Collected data
(** [C32] A block and the payload it is converted to agree.  The L1 origin, the sequence
    number, the hashes, number and time that [PayloadToBlockRef] reads from the payload are
    those that [blockToBlockRef] reads from the block, and one is refused exactly when the
    other is; and a post-merge block passes its own hash check: [CheckBlockHash]
    recomputes the block's hash from the payload. *)
Theorem BlockAsPayload_agrees genesis bl p :
  BlockAsPayload bl = Ok p ->
  (forall ref, PayloadToBlockRef p genesis = Ok ref <-> blockToBlockRef bl genesis = Ok ref) /\
  (let h := bl_Header bl in
   hdr_UncleHash h = EmptyUncleHash -> hdr_Difficulty h = 0 -> hdr_Nonce h = 0 ->
   hdr_TxHash h = DeriveSha_txs (bl_Transactions bl) ->
   0 <= hdr_Number h < 2 ^ 63 -> 0 <= hdr_BaseFee h ->
   CheckBlockHash p = (bl_Hash bl, true)).
Proof.
  intros E. split; [by apply PayloadToBlockRef_BlockAsPayload|].
  intros h Hu Hd Hn Ht Hnum Hfee. by apply CheckBlockHash_BlockAsPayload.
Qed.

(** What the batch submitter reads from a block is what the derivation will
    accept: the batch carries the encodings of the transactions that are not deposits,
    in order, the block's time and the epoch of its L1 info transaction, and passes
    [ValidBatch] whenever its time does. *)
Lemma BlockToBatch_valid config bl batch lo hi :
  BlockToBatch bl = Ok (Some batch) ->
  cfg_BlockTime config <> 0 -> lo <= hdr_Time (bl_Header bl) < hi ->
  (hdr_Time (bl_Header bl) -64 gen_L2Time (cfg_Genesis config)) mod cfg_BlockTime config = 0 ->
  ValidBatch batch config (b_Epoch batch) lo hi = Ok true /\
  b_Timestamp batch = hdr_Time (bl_Header bl) /\
  (exists tx0 rest info, bl_Transactions bl = tx0 :: rest /\
     L1InfoDepositTxData (tx_Data tx0) = Ok info /\ b_Epoch batch = bi_Number info) /\
  Forall2 (fun tx b => tx_MarshalBinary tx = Ok b)
    (filter (fun tx => tx_Type tx <> DepositTxType) (bl_Transactions bl)) (b_Transactions batch).
Proof.
  unfold BlockToBatch. intros E Hbt Htime Halign.
  destruct (bl_Transactions bl) as [|tx0 rest] eqn:Etxs; [done|].
  case_bool_decide as Htype; [|done]. cbn [negb] in E.
  case_bool_decide; [done|]. apply res_bind_ok in E as (encs & Hencs & E).
  apply res_bind_ok in E as (info & Hinfo & E). injection E as <-.
  apply map_err_ok in Hinfo. apply BlockToBatch_txs_spec in Hencs as (encs' & -> & Hall).
  cbn [app b_Epoch b_Timestamp b_Transactions] in *. split_and!; [|done|eauto 6|done].
  unfold ValidBatch. cbn [b_Epoch b_Timestamp b_Transactions]. rewrite Z.eqb_refl. cbn [negb].
  rewrite (proj2 (Z.eqb_neq _ _) Hbt), Halign. cbn [negb Z.eqb].
  rewrite (proj2 (Z.ltb_ge _ _)), (proj2 (Z.leb_gt _ _)) by lia. f_equal.
  apply ValidBatch_txs_Forall, Forall_forall. intros b Hb.
  apply list_elem_of_lookup in Hb as [i Hi].
  destruct (Forall2_lookup_r _ _ _ _ _ Hall Hi) as (tx & Htx & Henc).
  apply list_elem_of_lookup_2, list_elem_of_filter in Htx as [Hnd _].
  apply tx_encoding_type in Henc as (t & r & -> & Hiff). exists t, r. tauto.
Qed.
End Properties.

ACTIVITY »
Your answer should be the lines above that contain the word "intros", copied out.

WRITTEN ANSWER »
  intros E. split; [by apply PayloadToBlockRef_BlockAsPayload|].
  intros h Hu Hd Hn Ht Hnum Hfee. by apply CheckBlockHash_BlockAsPayload.
  unfold BlockToBatch. intros E Hbt Htime Halign.
  apply ValidBatch_txs_Forall, Forall_forall. intros b Hb.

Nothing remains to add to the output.